Banjir yang melanda Jakarta pada 1977 barangkali termasuk banjir paling besar sepanjang sejarah. Pada hari Rabu, 19 Januari 1977, hujan deras mengguyur sepanjang hari. Akibatnya, sejumlah kawasan terendam air. Banjir ini disebut-sebut yang terbesar di Jakarta sejak 1892. “Sedikitnya 100.000 jiwa terungsikan,” lansir Kompas, 20 Januari 1977.
Daerah paling parah terdampak banjir adalah tiga kecamatan di Jakarta Pusat, antara lain Senen, Cempaka Putih, dan Gambir. Hujan yang turun sedari pagi menyebabkan sejumlah kantor meliburkan pegawainya. Menjelang sore, sepanjang Jl. Thamrin dari bundaran air mancur ditutup untuk lalu-lintas karena ketinggian air mencapai satu meter. Kendaraan-kendaraan yang melintasi jalanan tersebut tak dapat bergerak sehingga terpaksa ditinggalkan pemiliknya.
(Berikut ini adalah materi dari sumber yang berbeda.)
Lemma direct_read_unfold (filename : string) :
  direct_read w filename =
  result_bind (_resource_path w filename)
    (λ path, match read_text w path with
             | Raise KeyError => Raise FileNotFoundError
             | r => r
             end).
Proof.
  unfold direct_read, read_file_uncached, mbind, M_bind, lift,
    _resource_keyerror_workaround.
  destruct (_resource_path w filename) as [path|e]; [|done].
  simpl. by destruct (read_text w path) as [text|[]].
Qed.

Lemma read_file_hit (filename text : string) (c : gmap string string) :
  c !! filename = Some text → read_file w filename c = (Ok text, c).
Proof.
  intros Hc. unfold read_file. run_M. by rewrite Hc.
Qed.

Lemma read_file_miss (filename : string) (c : gmap string string) :
  c !! filename = None →
  read_file w filename c = (direct_read w filename, c).
Proof.
  intros Hc. unfold read_file. run_M. rewrite Hc.
  apply read_file_uncached_frame.
Qed.

Lemma read_file_frame (filename : string) (c : gmap string string) :
  snd (read_file w filename c) = c.
Proof.
  destruct (c !! filename) as [text|] eqn:Hc.
  - by rewrite (read_file_hit _ _ _ Hc).
  - by rewrite (read_file_miss _ _ Hc).
Qed.

Lemma resource_path_invalid (filename : string) :
  valid_name filename = false → _resource_path w filename = Raise AssertionError.
Proof.
  unfold valid_name, _resource_path.
  destruct (posixpath.isabs filename); [done|].
  by destruct (str.In_list _ _).
Qed.

Lemma resource_path_valid (filename : string) :
  valid_name filename = true →
  _resource_path w filename = Ok (joinpath (resource_base w) filename).
Proof.
  unfold valid_name, _resource_path, resource_base.
  destruct (posixpath.isabs filename); [done|].
  destruct (str.In_list _ _); [done|]. by destruct (frozen w).
Qed.

Lemma resource_path_root : _resource_path w "" = Ok (resource_root w).
Proof. by rewrite resource_path_valid. Qed.

End Readers.

(** ** Patterns: a literal extension matches as a suffix *)

Lemma translate_loop_literal (s : string) (fuel : nat) :
  wildcard_free s = true → (String.length s ≤ fuel)%nat →
  fnmatch.translate_loop fuel s = List.map fnmatch.Lit (list_ascii_of_string s).
Proof.
  unfold wildcard_free. revert fuel.
  induction s as [|c s IH]; intros fuel Hfree Hlen.
  - by destruct fuel.
  - destruct fuel as [|fuel]; simpl in Hlen; [lia|].
    simpl in Hfree. rewrite !negb_orb, !andb_true_iff, !negb_true_iff in Hfree.
    destruct Hfree as [[[Hc1 Hs1] [Hc2 Hs2]] [Hc3 Hs3]].
    simpl. rewrite Hc1, Hc2, Hc3. f_equal. apply IH; [|lia].
    by rewrite Hs1, Hs2, Hs3.
Qed.

Lemma fullmatch_literal (e s : string) :
  fnmatch.fullmatch (List.map fnmatch.Lit (list_ascii_of_string e)) s
  = String.eqb s e.
Proof.
  revert s; induction e as [|a e IH]; intros s; [done|].
  simpl. destruct s as [|c s].
  - symmetry. by apply String.eqb_neq.
  - rewrite IH. destruct (Ascii.eqb_spec a c) as [->|Hne]; simpl.
    + destruct (String.eqb_spec s e) as [->|Hse].
      * symmetry. by apply String.eqb_eq.
      * symmetry. apply String.eqb_neq. congruence.
    + symmetry. apply String.eqb_neq. congruence.
Qed.

Lemma fullmatch_star (p : list fnmatch.item) (s : string) :
  fnmatch.fullmatch (fnmatch.Star :: p) s
  = fnmatch.fullmatch p s
    || match s with
       | "" => false
       | String _ s' => fnmatch.fullmatch (fnmatch.Star :: p) s'
       end.
Proof. by destruct s. Qed.

(** For an extension without wildcard characters, the pattern
    ['*' + ext] matches exactly the names that end with [ext]. *)
Lemma fnmatch_star_literal (name ext : string) :
  wildcard_free ext = true →
  fnmatch.fnmatchcase name ("*" +:+ ext) = str.endswith name ext.
Proof.
  intros Hfree. unfold fnmatch.fnmatchcase.
  change (fnmatch.translate ("*" +:+ ext))
    with (fnmatch.Star :: fnmatch.translate_loop (String.length ext) ext).
  rewrite (translate_loop_literal _ _ Hfree) by done.
  induction name as [|c name IH].
  - rewrite fullmatch_star, fullmatch_literal. done.
  - rewrite fullmatch_star, fullmatch_literal, IH. done.
Qed.

(** ** [Path.glob] with the pattern of [_glob_resources] *)

Lemma flat_map_filter {A B} (f : A → bool) (g : A → B) (l : list A) :
  flat_map (λ a, if f a then [g a] else []) l = List.map g (List.filter f l).
Proof.
  induction l as [|a l IH]; simpl; [done|].
  destruct (f a); simpl; by rewrite IH.
Qed.

Lemma filter_map_fst {A} (f : string → bool) (l : list (string * A)) :
  List.map fst (List.filter (λ e, f (fst e)) l)
  = List.filter f (List.map fst l).
Proof.
  induction l as [|a l IH]; simpl; [done|].
  destruct (f (fst a)); simpl; by rewrite IH.
Qed.

Lemma parse_star_pattern (ext : string) :
  str.contains "/" ext = false →
  pathlib.parts (pathlib.parse ("*" +:+ ext)) = ["*" +:+ ext].
Proof.
  intros Hslash. unfold pathlib.parse, posixpath.sep. cbn [pathlib.parts].
  assert (str.contains "/" ("*" +:+ ext) = false) as Hpat.
  { change (Ascii.eqb "*" "/" || str.contains "/" ext = false).
    by rewrite Hslash. }
  rewrite (split_without_sep _ _ Hpat).
  simpl. unfold pathlib.keep_part.
  replace (String.eqb (String "*" ext) "") with false
    by (symmetry; by apply String.eqb_neq).
  replace (String.eqb (String "*" ext) ".") with false
    by (symmetry; apply String.eqb_neq; congruence).
  done.
Qed.

Lemma gen_chain_filter {A B} (f : A → bool) (g : A → B) (l : list A) :
  gen_chain (λ a, if f a then ([g a], None) else ([], None)) l
  = (List.map g (List.filter f l), None).
Proof.
  induction l as [|a l IH]; [done|].
  cbn [gen_chain List.filter]. destruct (f a); cbn [fst snd]; by rewrite IH.
Qed.

Lemma gen_chain_ext {A B} (f g : A → generator B) (l : list A) :
  (∀ a, f a = g a) → gen_chain f l = gen_chain g l.
Proof.
  intros Hfg. induction l as [|a l IH]; [done|].
  cbn [gen_chain]. by rewrite Hfg, IH.
Qed.

(** The glob of ['*' + ext]: the entries of the directory whose name
    ends with [ext], in listing order, each as a child path of the
    directory; nothing when the path is not a directory; and the error
    of the host when [is_dir] raises. *)
Lemma glob_star_literal (h : os.Host) (p : pathlib.PurePath) (ext : string) :
  wildcard_free ext = true → str.contains "/" ext = false →
  glob.glob h p ("*" +:+ ext)
  = (List.map (pathlib.make_child_relpath p)
       (List.filter (λ name, str.endswith name ext) (os.listing h p)),
     match os.is_dir h p with
     | Raise e => Some e
     | Ok _ => None
     end).
Proof.
  intros Hfree Hslash. unfold glob.glob, os.is_dir, os.listing.
  destruct (os.resolve h p) as [[data|entries]| | | |] eqn:Hres; try done.
  rewrite parse_star_pattern by done. cbn [glob.select_from].
  unfold os.scandir. rewrite Hres. simpl.
  rewrite <- filter_map_fst, List.map_map.
  rewrite <- (gen_chain_filter (λ e, str.endswith (fst e) ext)
                (λ e, pathlib.make_child_relpath p (fst e))).
  apply gen_chain_ext. intros [name n]. simpl.
  by rewrite (fnmatch_star_literal _ _ Hfree).
Qed.

Lemma splitroot_relative (s : string) :
  posixpath.isabs s = false → pathlib.splitroot s = "".
Proof.
  destruct s as [|c s]; [done|].
  unfold posixpath.isabs. simpl.
  destruct (Ascii.eqb_spec "/" c) as [<-|Hne]; [by destruct s|].
  intros _. unfold pathlib.splitroot.
  by destruct c as [[] [] [] [] [] [] [] []].
Qed.

Lemma joinpath_relative (p : pathlib.PurePath) (s : string) :
  posixpath.isabs s = false →
  pathlib.joinpath p s
  = {| pathlib.root := pathlib.root p;
       pathlib.parts := pathlib.parts p ++ pathlib.parts (pathlib.parse s) |}.
Proof.
  intros Hrel. unfold pathlib.joinpath.
  change (pathlib.root (pathlib.parse s)) with (pathlib.splitroot s).
  by rewrite (splitroot_relative _ Hrel).
Qed.

Lemma as_posix_relative (ps : list string) :
  ps ≠ [] →
  pathlib.as_posix {| pathlib.root := ""; pathlib.parts := ps |}
  = str.join "/" ps.
Proof. by destruct ps. Qed.

Lemma append_assoc (a b c : string) : (a +:+ b) +:+ c = a +:+ (b +:+ c).
Proof. induction a as [|x a IH]; simpl; by rewrite ?IH. Qed.

Lemma join_snoc (l : list string) (name : string) :
  l ≠ [] → str.join "/" (l ++ [name]) = str.join "/" l +:+ "/" +:+ name.
Proof.
  induction l as [|a l IH]; [done|]. intros _.
  destruct l as [|b l]; [done|].
  change (str.join "/" ((a :: b :: l) ++ [name]))
    with (a +:+ "/" +:+ str.join "/" ((b :: l) ++ [name])).
  rewrite IH by done.
  change (str.join "/" (a :: b :: l)) with (a +:+ "/" +:+ str.join "/" (b :: l)).
  by rewrite !append_assoc.
Qed.

(** For a subdirectory written without empty or ['.'] components, such
    as those of [preload_resources], the components of the
    subdirectory and a name joined by slashes are the subdirectory, a
    slash and the name. *)
Lemma join_components (subdir name : string) :
  forallb pathlib.keep_part (str.split "/" subdir) = true →
  str.join "/" (pathlib.parts (pathlib.parse subdir) ++ [name])
  = subdir +:+ "/" +:+ name.
Proof.
  intros Hkeep. unfold pathlib.parse, posixpath.sep. cbn [pathlib.parts].
  assert (List.filter pathlib.keep_part (str.split "/" subdir)
          = str.split "/" subdir) as ->.
  { induction (str.split "/" subdir) as [|a l IH]; [done|].
    simpl in *. apply andb_true_iff in Hkeep as [-> Hl]. by rewrite IH. }
  rewrite join_snoc by apply split_not_nil. by rewrite join_split.
Qed.

(** ** Enumeration *)

Section Enumeration.

Context {T : Type} `{Traversable T}.
Variable w : World T.

Lemma glob_resources_assert (rp : handle T) (subdir ext : string) :
  str.contains "*" ext = true ∨ str.startswith ext "." = false →
  _glob_resources w rp subdir ext = ([], Some AssertionError).
Proof.
  unfold _glob_resources. intros [-> | Hdot]; [done|].
  rewrite Hdot. by destruct (str.contains "*" ext).
Qed.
Banjir betul-betul membuat lalu-lintas Jakarta lumpuh. Taksi pasang tarif tinggi untuk jarak dekat dan tidak mau membawa penumpang melintasi rute yang tergenang banjir. Banyak mobil mogok karena mesinnya kemasukan air. Mobil Gubernur Ali Sadikin bahkan tidak mampu menembus ketinggian air hingga mogok di depan Gedung PLN. Sementara itu, para gelandangan aji mumpung menawarkan jasa dorong mobil dengan memasang harga mahal.
“Bahkan ada yang minta dengan kekerasan jumlah ribuan rupiah. Rp3.000 (kini setara Rp142.000, red) untuk seorang pendorong. Para pemilik kendaraan banyak yang lapor mengenai hal ini. Mereka tidak berdaya karena jumlah para ‘penjual jasa’ itu banyak sekali,” sebut Kompas.
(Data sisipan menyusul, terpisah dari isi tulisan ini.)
(** * Voting service of the feature-voting system

    A shallow embedding of the vote ledger ([votes] table), the feature
    store ([features] table), the vote-count triggers of
    [docker/database/init/0-triggers.sql] and the vote handlers of
    [voting-service/server.js] (POST /votes, PUT /votes/:id,
    DELETE /votes/:id, POST /votes/bulk).

    Tables are finite maps from the primary key [id] to the row, so the
    PRIMARY KEY constraint holds by construction.  Timestamps and free-text
    columns (title, description, messages) are left out: no decision of the
    modelled code reads them.

    Beside the vote handlers the development covers the lookup, statistics
    and pagination of the read endpoints of the voting service, the
    in-memory cache of the feature and reporting services, and the two
    handlers of [feature-service/server.js] that write the tables of the
    voting service (PATCH /features/:id/status, DELETE /features/:id). *)

From stdpp Require Import gmap strings list fin_maps.

Open Scope Z_scope.

(** ** Schema (03-sample-data.sql, lines 232-315 and 368-412) *)

(** [vote_type ENUM('upvote', 'downvote')] *)
Inductive vote_type := upvote | downvote.

#[global] Instance vote_type_eq_dec : EqDecision vote_type.
Proof. solve_decision. Defined.

(** [status ENUM('pending', 'approved', 'rejected', 'implemented', 'archived')] *)
Inductive feature_status := pending | approved | rejected | implemented | archived.

#[global] Instance feature_status_eq_dec : EqDecision feature_status.
Proof. solve_decision. Defined.

(** A row of [features]; [f_user_id] is the owner. *)
Record feature := mk_feature {
  f_user_id : Z;
  f_status : feature_status;
  votes_count : Z;
  upvotes_count : Z;
  downvotes_count : Z
}.

(** A row of [votes]. *)
Record vote := mk_vote {
  v_user_id : Z;
  v_feature_id : Z;
  v_vote_type : vote_type
}.

#[global] Instance vote_eq_dec : EqDecision vote.
Proof. solve_decision. Defined.

(** A row of [notifications] written by the insert trigger:
    [(user_id, 'vote_received', related_entity_id)] plus the vote type that
    the message text mentions. *)
Record notification := mk_notification {
  n_user_id : Z;
  n_related_entity_id : Z;
  n_vote_type : vote_type
}.

(** A row of [activity_logs] written by [log_vote_activity]:
    [(user_id, CONCAT('vote_', vote_type), entity_id, vote_id)]. *)
Record activity_log := mk_activity_log {
  a_user_id : Z;
  a_vote_type : vote_type;
  a_entity_id : Z;
  a_vote_id : Z
}.

(** The database.  [votes_auto_increment] is the AUTO_INCREMENT counter of
    [votes.id]. *)
Record db := mk_db {
  users : gset Z;
  features : gmap Z feature;
  votes : gmap Z vote;
  votes_auto_increment : Z;
  notifications : list notification;
  activity_logs : list activity_log
}.

Definition set_features (fs : gmap Z feature) (d : db) : db :=
  mk_db (users d) fs (votes d) (votes_auto_increment d)
        (notifications d) (activity_logs d).

Definition set_votes (vs : gmap Z vote) (d : db) : db :=
  mk_db (users d) (features d) vs (votes_auto_increment d)
        (notifications d) (activity_logs d).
Banjir di Jakarta pada 1977, menurut sejarawan Restu Gunawan, bukan merupakan banjir kiriman karena curah hujan mencapai 240 milimeter setelah hujan selama sepuluh jam. Ini merupakan curah hujan tertinggi sejak 1892 yang saat itu mencapai 286 milimeter. Di Jakarta Selatan, daerah Pondok Karya dan Kebayoran Baru juga kebanjiran.
“Sementara itu, di Jakarta Utara, banjir melanda Cilincing, Sunter, Lagoa, Rawa Badak, Muara Karang, Kapuk Muara, Penjaringan, Kamal, dan Pejagalan. Di bagian timur, akibat Sungai Sunter meluap, daerah yang dilanda banjir adalah Cempaka Putih dan Sunter,” tulis Restu dalam Gagalnya Sistem Kanal: Pengendalian Banjir Jakarta dari Masa ke Masa.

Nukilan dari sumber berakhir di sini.